On 25 July 1994, Jordan and Israel signed the Washington Declaration, which ended the official state of belligerence between them since the foundation of the State of Israel in 1948. Three months later, a full-fledged peace treaty was signed between representatives of both countries in the Arava valley in the south of Jordan. The ceremony was attended by world leaders and key figures whose hopes for peace in the region were high and, seemingly at the time, well-founded. It seemed that the Arab-Israeli conflict was ending at last, having reached a hurtful stalemate that made a peaceful resolution to the conflict the only viable option.
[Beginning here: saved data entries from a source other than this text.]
(** * A rhythm game on RxJS streams: the scoring core of [src/main.ts]

    The development embeds the pure functions of [main.ts] (the noise source
    [lcg], the timeline builder [parseCSV], the column and colour assignment,
    the key mapping) and the reactive pipeline of [main] (note timers, game
    end, debounced key presses, verdicts, score, audio feedback) on a virtual
    clock counted in milliseconds since [gameStartTime].

    Numbers.  A JavaScript [number] is modelled by [JS.num]: [NaN], the two
    infinities, or a finite value carried as a rational.  [JS.double] rounds
    a rational to the nearest double (ties to even, overflow to an infinity,
    gradual underflow).  The two parsers return doubles, and the instants
    the game depends on (the due time [start * 1000 + 2000] of a note, its
    two margins of 150 ms, the delay [start * 1000] of the song itself) are
    computed with every operation rounded ([JS.mul64], [JS.add64],
    [JS.sub64]).  Where a result is only handed to a sampler or drawn
    (velocity, duration, the fall of a circle) the operations are taken
    exactly ([JS.add], [JS.mul], ...).  The noise source works on integers,
    with the rounding above [2^53] written out ([JS.round53]).  The sign of
    zero is outside the model.

    Strings.  A text is modelled by the bytes of its UTF-8 encoding. *)

From Stdlib Require Import ZArith QArith Qround Qabs Qpower Lqa Lia List String Ascii Bool.
From Stdlib Require Import Permutation Sorted.
From Stdlib Require Qcanon.
Import ListNotations.

Set Implicit Arguments.

(* ================================================================== *)
(** ** JavaScript numbers, strings and the two global parsers          *)
(* ================================================================== *)

Module JS.

Inductive num : Type :=
| NaN
| Inf (negative : bool)
| Fin (q : Q).

Definition of_Z (z : Z) : num := Fin (inject_Z z).

Definition Qneg_b (q : Q) : bool := negb (Qle_bool 0 q).

Definition neg (x : num) : num :=
  match x with
  | NaN => NaN
  | Inf s => Inf (negb s)
  | Fin q => Fin (- q)
  end.

Definition add (x y : num) : num :=
  match x, y with
  | NaN, _ | _, NaN => NaN
  | Inf a, Inf b => if Bool.eqb a b then Inf a else NaN
  | Inf a, Fin _ | Fin _, Inf a => Inf a
  | Fin p, Fin q => Fin (p + q)
  end.

Definition sub (x y : num) : num := add x (neg y).

Definition mul (x y : num) : num :=
  match x, y with
  | NaN, _ | _, NaN => NaN
  | Inf a, Inf b => Inf (xorb a b)
  | Inf a, Fin q | Fin q, Inf a =>
      if Qeq_bool q 0 then NaN else Inf (xorb a (Qneg_b q))
  | Fin p, Fin q => Fin (p * q)
  end.
Lemma assertHasAllParams_passes {U} (endpoint : string) (params : JSRecord) :
  @assertHasAllParams U endpoint params = inr tt <->
  forall k, k ∈ placeholders endpoint -> JS_in k params = true.
Proof.
  destruct (@assertHasAllParams_cases U endpoint params) as [[E ->]|[E ->]].
  - split; [|reflexivity]. intros _ k Hk.
    destruct (JS_in k params) eqn:J; [reflexivity |].
    assert (k ∈ missing_params endpoint params) as Hm
      by now apply missing_params_elem.
    rewrite E in Hm. now apply elem_of_nil in Hm.
  - split; [discriminate |]. intros H. exfalso.
    destruct (missing_params endpoint params) as [|k l] eqn:M; [congruence |].
    assert (k ∈ missing_params endpoint params) as Hm by (rewrite M; left).
    apply missing_params_elem in Hm as [Hk J]. rewrite (H k Hk) in J.
    discriminate.
Qed.

(** For a pattern none of whose placeholders is named like a property of
    [Object.prototype], validation is coverage by the keys of the mapping,
    and the error lists the placeholders that are not keys. *)
Lemma assertHasAllParams_own_keys {U} (endpoint : string) (params : JSRecord) :
  (forall k, k ∈ placeholders endpoint -> k ∉ Object_prototype_keys) ->
  (@assertHasAllParams U endpoint params = inr tt <->
   forall k, k ∈ placeholders endpoint -> k ∈ Object_keys params) /\
  (forall k, k ∈ missing_params endpoint params <->
             k ∈ placeholders endpoint /\ k ∉ Object_keys params).
Proof.
  intros Hown.
  assert (forall k, k ∈ placeholders endpoint ->
                    (JS_in k params = true <-> k ∈ Object_keys params)) as Hin.
  { intros k Hk. rewrite JS_in_true. specialize (Hown k Hk). tauto. }
  split.
  - rewrite assertHasAllParams_passes. split; intros H k Hk.
    + now apply Hin, H.
    + now apply Hin, H.
  - intros k. rewrite missing_params_elem. split; intros [Hk H].
    + split; [assumption |]. intros Hkey. apply (Hin k Hk) in Hkey. congruence.
    + split; [assumption |]. destruct (JS_in k params) eqn:J; [|reflexivity].
      exfalso. now apply H, Hin.
Qed.

(** ** Placeholders of a pattern *)

(** Scanning a text that does not end inside a placeholder closes every
    match it opens: the scan of what follows starts afresh. *)
Lemma match_from_app (pre : string) :
  forall cur seen,
    (seen = false -> cur = None) ->
    colon_since_slash seen pre = false ->
    exists closed, forall s,
      JSString.match_from cur (pre +:+ s) = closed ++ JSString.match_from None s.
Proof.
  induction pre as [|c pre IH]; intros cur seen Hcur H; simpl in *.
  - subst seen. rewrite (Hcur eq_refl). now exists [].
  - destruct (Ascii.eqb c "/") eqn:Sl.
    + destruct (IH None false (fun _ => eq_refl) H) as [closed Hc].
      destruct cur as [m|].
      * exists (m :: closed). intros s. now rewrite Hc.
      * exists closed. intros s.
        apply Ascii.eqb_eq in Sl. subst c. simpl. apply Hc.
    + destruct cur as [m|].
      * destruct seen; [|now specialize (Hcur eq_refl)].
        simpl in H.
        destruct (IH (Some (m +:+ String c EmptyString)) true
                    ltac:(discriminate) H) as [closed Hc].
        now exists closed.
      * destruct (Ascii.eqb c ":") eqn:Co.
        -- rewrite orb_true_r in H.
           destruct (IH (Some ":") true ltac:(discriminate) H) as [closed Hc].
           now exists closed.
        -- rewrite orb_false_r in H.
           destruct (IH None seen Hcur H) as [closed Hc]. now exists closed.
Qed.

(** A colon that opens a segment's placeholder and is followed by the end
    of the segment yields the match [":"], hence the empty name. *)
Lemma bare_colon_placeholder (pre post : string) :
  colon_since_slash false pre = false ->
  at_segment_end post = true ->
  EmptyString ∈ placeholders (pre +:+ ":" +:+ post).
Proof.
  intros Hpre Hpost. unfold placeholders, JSString.match_placeholders.
  apply Set_from_elem.
  destruct (match_from_app pre None false (fun _ => eq_refl) Hpre)
    as [closed Hc].
  rewrite Hc, map_app, elem_of_app. right.
  destruct post as [|c post]; simpl.
  - left.
  - simpl in Hpost. rewrite Hpost. left.
Qed.

(** ** The path state of the URL parser *)

Module URLFacts.
Import URL JSStringFacts.

Lemma remove_tab_newline_app (a b : string) :
  remove_tab_newline (a +:+ b) = remove_tab_newline a +:+ remove_tab_newline b.
Proof.
  induction a as [|c a IH]; simpl; [reflexivity |].
  destruct (is_tab_or_newline c); simpl; now rewrite IH.
Qed.

Lemma plain_char_not_tab (c : ascii) :
  plain_char c = true -> is_tab_or_newline c = false.
Proof.
  unfold plain_char, in_path_percent_encode_set, is_tab_or_newline.
  intros H. apply andb_prop in H as [H _]. apply negb_true_iff in H.
  apply orb_false_elim in H as [H _]. apply orb_false_elim in H as [H _].
  apply Nat.leb_gt in H.
  destruct (Nat.eqb_spec (code c) 9), (Nat.eqb_spec (code c) 10),
    (Nat.eqb_spec (code c) 13); simpl; try reflexivity; lia.
Qed.

Lemma plain_char_encode (c : ascii) :
  plain_char c = true -> percent_encode c = String c EmptyString.
Proof.
  unfold plain_char, percent_encode. intros H.
  apply andb_prop in H as [H _]. apply negb_true_iff in H. now rewrite H.
Qed.

Lemma plain_char_not_slash (c : ascii) :
  plain_char c = true -> Ascii.eqb c "/" = false -> is_slash c = false.
Proof.
  unfold plain_char, is_slash. intros H ->.
  apply andb_prop in H as [_ H]. apply negb_true_iff in H. now rewrite H.
Qed.

Lemma slash_not_tab : is_tab_or_newline "/" = false.
Proof. reflexivity. Qed.

Lemma plain_from_no_tab (buffer s : string) :
  plain_from buffer s = true -> remove_tab_newline s = s.
Proof.
  revert buffer. induction s as [|c s IH]; intros buffer H; simpl in *;
    [reflexivity |].
  destruct (Ascii.eqb_spec c "/") as [->|Hc].
  - apply andb_prop in H as [_ H]. simpl. now rewrite (IH _ H).
  - apply andb_prop in H as [Hp H].
    rewrite (plain_char_not_tab _ Hp). now rewrite (IH _ H).
Qed.

Lemma serialize_path_app (p q : list string) :
  serialize_path (p ++ q) = serialize_path p +:+ serialize_path q.
Proof.
  induction p as [|x p IH]; simpl; [reflexivity |].
  now rewrite IH, !app_assoc.
Qed.

(** Plain text goes through the path state as it is. *)
Lemma path_state_plain (s : string) :
  forall path buffer,
    plain_from buffer s = true ->
    serialize_path (path_state path buffer s)
      = serialize_path path +:+ "/" +:+ buffer +:+ s.
Proof.
  induction s as [|c s IH]; intros path buffer H; simpl in H.
  - simpl. unfold close_segment. unfold is_dot_segment in H.
    apply negb_true_iff, orb_false_elim in H as [H1 H2].
    rewrite H1, H2, serialize_path_app. simpl.
    now rewrite !app_nil_r.
  - destruct (Ascii.eqb_spec c "/") as [->|Hc].
    + apply andb_prop in H as [Hd H]. unfold is_dot_segment in Hd.
      apply negb_true_iff, orb_false_elim in Hd as [H1 H2].
      simpl. unfold close_segment. rewrite H1, H2.
      rewrite (IH _ _ H), serialize_path_app. simpl.
      now rewrite !app_nil_r, !app_assoc.
    + apply andb_prop in H as [Hp H].
      assert (Ascii.eqb c "/" = false) as Hc' by now apply Ascii.eqb_neq.
      simpl. rewrite (plain_char_not_slash _ Hp Hc'), (plain_char_encode _ Hp).
      rewrite (IH _ _ H). now rewrite !app_assoc.
Qed.

(** Whatever comes before a slash, the path state starts the text after
    the slash with an empty buffer. *)
Lemma path_state_slash (a : string) :
  forall path buffer,
    exists path', forall t,
      path_state path buffer (a +:+ String "/" t) = path_state path' EmptyString t.
Proof.
  induction a as [|c a IH]; intros path buffer; simpl.
  - now exists (close_segment path buffer true).
  - destruct (is_slash c).
    + apply IH.
    + apply IH.
Qed.

(** Assigning to [pathname] a text that ends with a slash and plain text
    yields a path that ends with that slash and that text. *)
Lemma set_pathname_plain_tail (u : t) (a tail : string) :
  plain_from EmptyString tail = true ->
  exists head,
    pathname (set_pathname u (a +:+ String "/" tail)) = head +:+ String "/" tail.
Proof.
  intros H. unfold set_pathname. cbn [pathname].
  rewrite remove_tab_newline_app.
  change (String "/" tail) with (String "/" EmptyString +:+ tail).
  rewrite remove_tab_newline_app, (plain_from_no_tab _ _ H). simpl.
  unfold path_start_state.
  destruct (remove_tab_newline a) as [|c a'] eqn:A; simpl.
  - exists EmptyString. now rewrite (path_state_plain _ _ _ H).
  - destruct (is_slash c).
    + destruct (path_state_slash a' [] EmptyString) as [path' Hp].
      rewrite Hp, (path_state_plain _ _ _ H). now exists (serialize_path path').
    + destruct (path_state_slash a' [] (percent_encode c)) as [path' Hp].
      rewrite Hp, (path_state_plain _ _ _ H). now exists (serialize_path path').
Qed.

End URLFacts.

(** ** Runs of the request function *)

Section RequestFacts.

Context {ParamArg BodyArg BodyInit Response Result U Opaque : Type}.

Abbreviation Bundle :=
  (@AbstractApi ParamArg BodyArg BodyInit Response Result U).
Abbreviation Registry :=
  (@FectherInit ParamArg BodyArg BodyInit Response Result U).
Abbreviation Payload := (@Value BodyInit Opaque).
Abbreviation State := (@World BodyInit Opaque).

Variable transport : URL.t -> gmap string Payload -> @Promise U Response.

(** Inversion of a run of [bind m k]: first [m] runs, to an exception or
    to a value that [k] continues from. *)
Tactic Notation "bind_inv" hyp(H) "as" simple_intropattern(pat)
    "eqn" ident(HP) :=
  match type of H with
  | @bind ?BI ?U ?O ?A ?B ?m ?k ?w = _ =>
      change (@bind BI U O A B m k w)
        with (match m w with
              | (inr a, w') => k a w'
              | (inl e, w') => (inl e, w')
              end) in H;
      destruct (m w) as pat eqn:HP; cbv beta in H
  end.

Lemma registered_unique (self : Registry) endpoint method (e1 e2 : Bundle) :
  registered self endpoint method e1 -> registered self endpoint method e2 ->
  e1 = e2.
Proof. intros (m1 & A1 & B1) (m2 & A2 & B2). congruence. Qed.

Lemma api_entry_cases (self : Registry) endpoint method (w : State) :
  (exists entry, registered self endpoint method entry /\
                 api_entry self endpoint method w = (inr entry, w)) \/
  ((forall entry, ~ registered self endpoint method entry) /\
   api_entry (Opaque := Opaque) self endpoint method w = (inl TypeError, w)).
Proof.
  unfold api_entry, registered.
  destruct (api self !! endpoint) as [ms|] eqn:A.
  - destruct (ms !! method) as [entry|] eqn:B.
    + left. exists entry. split; [now exists ms | reflexivity].
    + right. split; [|reflexivity]. intros entry (ms' & A' & B'). congruence.
  - right. split; [|reflexivity]. intros entry (ms' & A' & B'). congruence.
Qed.

(** One step of the loop acts on the [URL] object as [substitute_url]
    says, and leaves the log alone. *)
Lemma substitute_run (entry : string * string) (w : State) :
  substitute (U := U) entry w =
    (inr tt, {| url := substitute_url (url w) entry; calls := calls w |}).
Proof.
  destruct entry as [k v]. unfold substitute, substitute_url, bind, get_url.
  cbn [fst snd].
  now destruct (JSString.includes (URL.pathname (url w)) (":" +:+ k)).
Qed.

(** The substitution loop only rewrites the [URL] object, entry after
    entry, and never throws. *)
Lemma forEach_substitute (m : JSRecord) (w : State) :
  forEach (U := U) (Object_entries m) substitute w =
    (inr tt, {| url := fold_left substitute_url m (url w); calls := calls w |}).
Proof.
  revert w. induction m as [|kv m IH]; intros w.
  - now destruct w.
  - change (forEach (U := U) (Object_entries (kv :: m)) substitute w)
      with (bind (U := U) (substitute kv)
              (fun _ => forEach (Object_entries m) substitute) w).
    unfold bind. rewrite substitute_run, IH. reflexivity.
Qed.

Lemma resolves_unique (self : Registry) endpoint method p (m1 m2 : JSRecord) :
  resolves self endpoint method p m1 -> resolves self endpoint method p m2 ->
  m1 = m2.
Proof.
  destruct p as [p|]; simpl; [|congruence].
  intros (e1 & g1 & R1 & G1 & V1) (e2 & g2 & R2 & G2 & V2).
  rewrite (registered_unique _ _ _ _ _ R1 R2) in G1. congruence.
Qed.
Jordan was the second Arab state, after Egypt, to sign a peace treaty with Israel; but in many ways, the treaty was unique. Peace with Egypt was concluded under the pressure of renewed hostilities, snatched from the teeth of opposition from other Arab countries in a world dominated by the cold war. Consequently, security arrangements in Sinai were at the centre of this peace treaty, with normalization serving as a bargaining card for the Egyptians. Peace with Jordan, on the other hand, was concluded after years of quiet dialogue and tacit understandings, with legitimacy provided by Madrid and Oslo, and in a world whose beacons were globalization, interdependence and the market. Accordingly, as Shimon Shamir pointed out, the treaty said little about security and a great deal about economic cooperation (Shlaim 2001: 544). Above all, it bore the seeds of a warm peace. Articles 5, 6 and 10 of the Jordan-Israel treaty of peace make explicit reference to normalization in the diplomatic, economic, cultural and scientific spheres. This was not only a treaty that set out obligations and rights, but it also provided a blueprint for complete normalization along all levels and in all spheres.